Hace unos días le llamé a mi amiga Diana. Ella es músico y yo estaba presa de una de mis melomanías; quería compartírselo, saber si ella conocía a Coetus. “¡Cuánta vida he desperdiciado al enterarme recién de la existencia de esta banda!”, le dije con asombro.
“Descubrí Coetus y dan ganas de botarlo todo y dedicarse a la música”. Me habló, entonces, de las colaboraciones de la cantante española Silvia Pérez Cruz para Coetus y por mensaje me compartió “La solterita” y “Gallo rojo”.
Después, la conversación digital viró en torno a los vasos comunicantes entre la música ibérica y latinoamericana. Evocamos a la pareja argentina Luna Monti y Juan Quintero, que aportaron canciones populares del Cono Sur a la banda ibérica, como “Verde romero” y “De los centros de la Luna”.
Hablamos, también, del son y la décima, del temple festivo y el eje campirano que nos une de este y del otro lado del Atlántico; de la mal llamada “canción folklórica” o “tradicional”: etiquetas impuestas por la cultura de masas que simplifican una diversidad de manifestaciones líricas, rítmicas y temáticas que se remontan a la época de Cervantes, al califato o el virreinato, pero que siguen siendo materia de religación y sentido de pertenencia a formas culturales vivas y fluctuantes.
“Coetus es la península en una banda, pero también es América Latina”, le dije a Diana, mientras pensaba en los barcos que durante la colonia zarparon tantas veces de Cádiz con destino a América, transportando músicos y misioneros, instrumentos europeos, africanos y del Medio Oriente, y nos trajo la décima espinela: forma vernácula de improvisación lírica que ha recorrido nuestro continente a través de la historia.
Durante más de diez años Coetus ha recobrado la canción popular ibérica y reunido percusiones que por lo general se tocan de manera separada.
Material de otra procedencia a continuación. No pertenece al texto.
(** State 2538. *)
Definition ts_parse_table_2538 : parse_row :=
  [STATE 2663 [sym__procAttribute]; STATE 15213 [sym_procAttribute];
   STATE 2507 [aux_sym_declProcFwd_repeat1]; ACTIONS 7602 [ts_builtin_sym_end];
   ACTIONS 14669 [anon_sym_LBRACK]; ACTIONS 7602 [aux_sym_ppUsesBlock_token1];
   ACTIONS 3 [sym__space]; ACTIONS 5 [sym_ppDirective]; ACTIONS 3 [sym_comment];
   ACTIONS 7602 [sym_identifier]; ACTIONS 1016 [sym_kDefault; sym_kNodefault];
   ACTIONS 11641 [sym_kDispId]; ACTIONS 7602 [sym_kGeneric; sym_kOperator];
   ACTIONS 11643 [sym_kPublic]; ACTIONS 1016 [sym_kStatic; sym_kVirtual; sym_kAbstract;
   sym_kDynamic; sym_kOverride; sym_kOverload; sym_kReintroduce; sym_kStdcall; sym_kCdecl;
   sym_kCppdecl; sym_kPascal; sym_kRegister; sym_kMwpascal]; ACTIONS 11645 [sym_kMessage];
   ACTIONS 11647 [sym_kDeprecated]; ACTIONS 1016 [sym_kExperimental; sym_kPlatform;
   sym_kUnimplemented; sym_kCvar]; ACTIONS 11649 [sym_kExport]; ACTIONS 1016 [sym_kFar;
   sym_kNear; sym_kSafecall; sym_kAssembler; sym_kNostackframe; sym_kInterrupt; sym_kNoreturn;
   sym_kIocheck; sym_kLocal; sym_kHardfloat; sym_kSoftfloat; sym_kMs_abi_default;
   sym_kMs_abi_cdecl; sym_kSaveregisters; sym_kSysv_abi_default; sym_kSysv_abi_cdecl;
   sym_kVectorcall; sym_kVarargs; sym_kWinapi]; ACTIONS 11651 [sym_kAlias];
   ACTIONS 7602 [sym_kBegin; sym_kClass; sym_kConst; sym_kConstructor; sym_kDestructor;
   sym_kExports; sym_kFunction]; ACTIONS 1016 [sym_kInline]; ACTIONS 7602 [sym_kLabel;
   sym_kProcedure; sym_kResourcestring; sym_kThreadvar; sym_kType; sym_kUses; sym_kVar]].

(** State 2539. *)
Definition ts_parse_table_2539 : parse_row :=
  [ACTIONS 10566 [anon_sym_LBRACK; aux_sym_ppUsesBlock_token1]; ACTIONS 3 [sym__space];
   ACTIONS 5 [sym_ppDirective]; ACTIONS 3 [sym_comment]; ACTIONS 10566 [sym_kDefault;
   sym_kNodefault; sym_kDispId; sym_kGeneric; sym_kOperator; sym_kPublished; sym_kPublic;
   sym_kProtected; sym_kPrivate; sym_kStrict; sym_kRequired; sym_kOptional; sym_kStatic;
   sym_kVirtual; sym_kAbstract; sym_kDynamic; sym_kOverride; sym_kOverload; sym_kReintroduce;
   sym_kStdcall; sym_kCdecl; sym_kCppdecl; sym_kPascal; sym_kRegister; sym_kMwpascal;
   sym_kMessage; sym_kDeprecated; sym_kExperimental; sym_kPlatform; sym_kUnimplemented;
   sym_kCvar; sym_kExport; sym_kFar; sym_kNear; sym_kSafecall; sym_kAssembler; sym_kNostackframe;
   sym_kInterrupt; sym_kNoreturn; sym_kIocheck; sym_kLocal; sym_kHardfloat; sym_kSoftfloat;
   sym_kMs_abi_default; sym_kMs_abi_cdecl; sym_kSaveregisters; sym_kSysv_abi_default;
   sym_kSysv_abi_cdecl; sym_kVectorcall; sym_kVarargs; sym_kWinapi; sym_kAlias; sym_kCase;
   sym_kClass; sym_kConst; sym_kConstructor; sym_kDestructor; sym_kEnd; sym_kFunction;
   sym_kInline; sym_kProcedure; sym_kProperty; sym_kResourcestring; sym_kThreadvar; sym_kType;
   sym_kVar]].

(** State 2540. *)
Definition ts_parse_table_2540 : parse_row :=
  [STATE 2670 [sym__procAttribute]; STATE 15598 [sym_procAttribute];
   STATE 2499 [aux_sym_declProcFwd_repeat1]; ACTIONS 14672 [anon_sym_LBRACK];
   ACTIONS 8870 [aux_sym_ppUsesBlock_token1]; ACTIONS 3 [sym__space];
   ACTIONS 5 [sym_ppDirective]; ACTIONS 3 [sym_comment]; ACTIONS 8870 [sym_identifier];
   ACTIONS 1016 [sym_kDefault; sym_kNodefault]; ACTIONS 11641 [sym_kDispId];
   ACTIONS 8870 [sym_kGeneric; sym_kOperator]; ACTIONS 11643 [sym_kPublic];
   ACTIONS 1016 [sym_kStatic; sym_kVirtual; sym_kAbstract; sym_kDynamic; sym_kOverride;
   sym_kOverload; sym_kReintroduce; sym_kStdcall; sym_kCdecl; sym_kCppdecl; sym_kPascal;
   sym_kRegister; sym_kMwpascal]; ACTIONS 11645 [sym_kMessage]; ACTIONS 11647 [sym_kDeprecated];
   ACTIONS 1016 [sym_kExperimental; sym_kPlatform; sym_kUnimplemented; sym_kCvar];
   ACTIONS 11649 [sym_kExport]; ACTIONS 1016 [sym_kFar; sym_kNear; sym_kSafecall; sym_kAssembler;
   sym_kNostackframe; sym_kInterrupt; sym_kNoreturn; sym_kIocheck; sym_kLocal; sym_kHardfloat;
   sym_kSoftfloat; sym_kMs_abi_default; sym_kMs_abi_cdecl; sym_kSaveregisters;
   sym_kSysv_abi_default; sym_kSysv_abi_cdecl; sym_kVectorcall; sym_kVarargs; sym_kWinapi];
   ACTIONS 11651 [sym_kAlias]; ACTIONS 8870 [sym_kAsm; sym_kBegin; sym_kClass; sym_kConst;
   sym_kConstructor; sym_kDestructor; sym_kExports; sym_kFunction]; ACTIONS 1016 [sym_kInline];
   ACTIONS 8870 [sym_kLabel; sym_kProcedure; sym_kResourcestring; sym_kThreadvar; sym_kType;
   sym_kUses; sym_kVar]].

(** State 2541. *)
Definition ts_parse_table_2541 : parse_row :=
  [ACTIONS 10576 [anon_sym_LBRACK; aux_sym_ppUsesBlock_token1]; ACTIONS 3 [sym__space];
   ACTIONS 5 [sym_ppDirective]; ACTIONS 3 [sym_comment]; ACTIONS 10576 [sym_kDefault;
   sym_kNodefault; sym_kDispId; sym_kGeneric; sym_kOperator; sym_kPublished; sym_kPublic;
   sym_kProtected; sym_kPrivate; sym_kStrict; sym_kRequired; sym_kOptional; sym_kStatic;
   sym_kVirtual; sym_kAbstract; sym_kDynamic; sym_kOverride; sym_kOverload; sym_kReintroduce;
   sym_kStdcall; sym_kCdecl; sym_kCppdecl; sym_kPascal; sym_kRegister; sym_kMwpascal;
   sym_kMessage; sym_kDeprecated; sym_kExperimental; sym_kPlatform; sym_kUnimplemented;
   sym_kCvar; sym_kExport; sym_kFar; sym_kNear; sym_kSafecall; sym_kAssembler; sym_kNostackframe;
   sym_kInterrupt; sym_kNoreturn; sym_kIocheck; sym_kLocal; sym_kHardfloat; sym_kSoftfloat;
   sym_kMs_abi_default; sym_kMs_abi_cdecl; sym_kSaveregisters; sym_kSysv_abi_default;
   sym_kSysv_abi_cdecl; sym_kVectorcall; sym_kVarargs; sym_kWinapi; sym_kAlias; sym_kCase;
   sym_kClass; sym_kConst; sym_kConstructor; sym_kDestructor; sym_kEnd; sym_kFunction;
   sym_kInline; sym_kProcedure; sym_kProperty; sym_kResourcestring; sym_kThreadvar; sym_kType;
   sym_kVar]].

(** State 2542. *)
Definition ts_parse_table_2542 : parse_row :=
  [STATE 2670 [sym__procAttribute]; STATE 15598 [sym_procAttribute];
   STATE 2592 [aux_sym_declProcFwd_repeat1]; ACTIONS 14675 [anon_sym_LBRACK];
   ACTIONS 8030 [aux_sym_ppUsesBlock_token1]; ACTIONS 3 [sym__space];
   ACTIONS 5 [sym_ppDirective]; ACTIONS 3 [sym_comment]; ACTIONS 8030 [sym_identifier];
   ACTIONS 1016 [sym_kDefault; sym_kNodefault]; ACTIONS 11641 [sym_kDispId];
   ACTIONS 8030 [sym_kGeneric; sym_kOperator]; ACTIONS 11643 [sym_kPublic];
   ACTIONS 1016 [sym_kStatic; sym_kVirtual; sym_kAbstract; sym_kDynamic; sym_kOverride;
   sym_kOverload; sym_kReintroduce; sym_kStdcall; sym_kCdecl; sym_kCppdecl; sym_kPascal;
   sym_kRegister; sym_kMwpascal]; ACTIONS 11645 [sym_kMessage]; ACTIONS 11647 [sym_kDeprecated];
   ACTIONS 1016 [sym_kExperimental; sym_kPlatform; sym_kUnimplemented; sym_kCvar];
   ACTIONS 11649 [sym_kExport]; ACTIONS 1016 [sym_kFar; sym_kNear; sym_kSafecall; sym_kAssembler;
   sym_kNostackframe; sym_kInterrupt; sym_kNoreturn; sym_kIocheck; sym_kLocal; sym_kHardfloat;
   sym_kSoftfloat; sym_kMs_abi_default; sym_kMs_abi_cdecl; sym_kSaveregisters;
   sym_kSysv_abi_default; sym_kSysv_abi_cdecl; sym_kVectorcall; sym_kVarargs; sym_kWinapi];
   ACTIONS 11651 [sym_kAlias]; ACTIONS 8030 [sym_kAsm; sym_kBegin; sym_kClass; sym_kConst;
   sym_kConstructor; sym_kDestructor; sym_kExports; sym_kFunction]; ACTIONS 1016 [sym_kInline];
   ACTIONS 8030 [sym_kLabel; sym_kProcedure; sym_kResourcestring; sym_kThreadvar; sym_kType;
   sym_kUses; sym_kVar]].

(** State 2543. *)
Definition ts_parse_table_2543 : parse_row :=
  [STATE 2661 [sym__procAttribute]; STATE 15438 [sym_procAttribute];
   STATE 2512 [aux_sym_declProcFwd_repeat1]; ACTIONS 14678 [anon_sym_LBRACK];
   ACTIONS 8278 [aux_sym_ppUsesBlock_token1]; ACTIONS 3 [sym__space];
   ACTIONS 5 [sym_ppDirective]; ACTIONS 3 [sym_comment]; ACTIONS 8278 [sym_identifier];
   ACTIONS 1016 [sym_kDefault; sym_kNodefault]; ACTIONS 11641 [sym_kDispId];
   ACTIONS 8278 [sym_kGeneric; sym_kOperator]; ACTIONS 11643 [sym_kPublic];
   ACTIONS 1016 [sym_kStatic; sym_kVirtual; sym_kAbstract; sym_kDynamic; sym_kOverride;
   sym_kOverload; sym_kReintroduce; sym_kStdcall; sym_kCdecl; sym_kCppdecl; sym_kPascal;
   sym_kRegister; sym_kMwpascal]; ACTIONS 11645 [sym_kMessage]; ACTIONS 11647 [sym_kDeprecated];
   ACTIONS 1016 [sym_kExperimental; sym_kPlatform; sym_kUnimplemented; sym_kCvar];
   ACTIONS 11649 [sym_kExport]; ACTIONS 1016 [sym_kFar; sym_kNear; sym_kSafecall; sym_kAssembler;
   sym_kNostackframe; sym_kInterrupt; sym_kNoreturn; sym_kIocheck; sym_kLocal; sym_kHardfloat;
   sym_kSoftfloat; sym_kMs_abi_default; sym_kMs_abi_cdecl; sym_kSaveregisters;
   sym_kSysv_abi_default; sym_kSysv_abi_cdecl; sym_kVectorcall; sym_kVarargs; sym_kWinapi];
   ACTIONS 11651 [sym_kAlias]; ACTIONS 8278 [sym_kBegin; sym_kClass; sym_kConst;
   sym_kConstructor; sym_kDestructor; sym_kEnd; sym_kExports; sym_kFunction];
   ACTIONS 1016 [sym_kInline]; ACTIONS 8278 [sym_kLabel; sym_kProcedure; sym_kResourcestring;
   sym_kThreadvar; sym_kType; sym_kUses; sym_kVar]].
Desde sus inicios contó con la asesoría del inigualable Eliseo Parra. Lejos de cerrarse a una perspectiva arcaizante, la banda asume que la tradición no se atomiza: se adapta, renueva y sostiene vínculos con una memoria colectiva que trasciende cualquier delimitación geográfica.
Sorprenden especialmente las confluencias sefardíes, moriscas y africanas que Coetus incorpora a su repertorio sin ceder a la lógica de la cultura de masas.
En México, grupos como Chéjere (son jarocho), Yolotecuani (fandango tixtleño) o Los parientes de Playa Vicente (son jarocho) funcionan de manera similar: recuperan y difunden canciones populares con renovadas variantes.
Algunos introducen denuncias políticas en sus versos o actualizan historias colectivas. Los rescates no se ciñen a lo regional: los viajes, intercambios y convergencias iberoamericanas son parte de su quehacer. Tal es el caso de Ada Coronel, la magnífica cantante de Yolotecuani, quien ha llegado a colaborar con Tembembe ensamble continuo, proyecto de Jordi Savall e Hispèrion XXI, dedicado a la investigación y difusión de música barroca y vernacular en Hispanoamérica.
Estos conjuntos ejemplifican las dinámicas propias de las tradiciones marginales, que abren sus rutas lejos de lo académico o con escaso reconocimiento institucional. A esto se añade la dificultad que supone investigar legados impermanentes, cuyos sistemas son orales, sin los soportes legitimadores que provee la cultura letrada, como los archivos.
Esto implica pensar en una historia y un sistema musical otros con lagunas o reconstrucciones a partir de fragmentos y metodologías cercanas a la antropología, que demandan muchos años de inmersión en las comunidades.
No en vano Yolotecuani ha invertido 35 años en rastrear y renovar el fandango guerrerense. La canción cardenche en la región de La Flor de Jimulco en La Laguna, por poner un ejemplo regional, ha sufrido enormes pérdidas debido a la interrupción de la transmisión de melodías y a las pocas fuentes de financiación que posibiliten hondos trabajos etnomusicológicos.
La vastísima tradición musical mexicana rara vez es tomada con seriedad desde el punto de vista oficial o institucional, a menos de que se le exotice; difícilmente figura en repertorios formativos o para emprender investigaciones rigurosas. Por lo general, éstas las realizan los lugareños, transitando entre el sistema oral-lírico y el letrado-académico
Pero lo cierto es que esta clase de música responde, también, a la lógica de la cultura de la resistencia. Como señala el teórico literario peruano Antonio Cornejo Polar, la interferencia es, por definición, la constitución misma de las tradiciones marginales: se modifican porque resisten o son intervenidas por violentos procesos de dominación, por lo que sus herencias nos llegan de manera fragmentaria.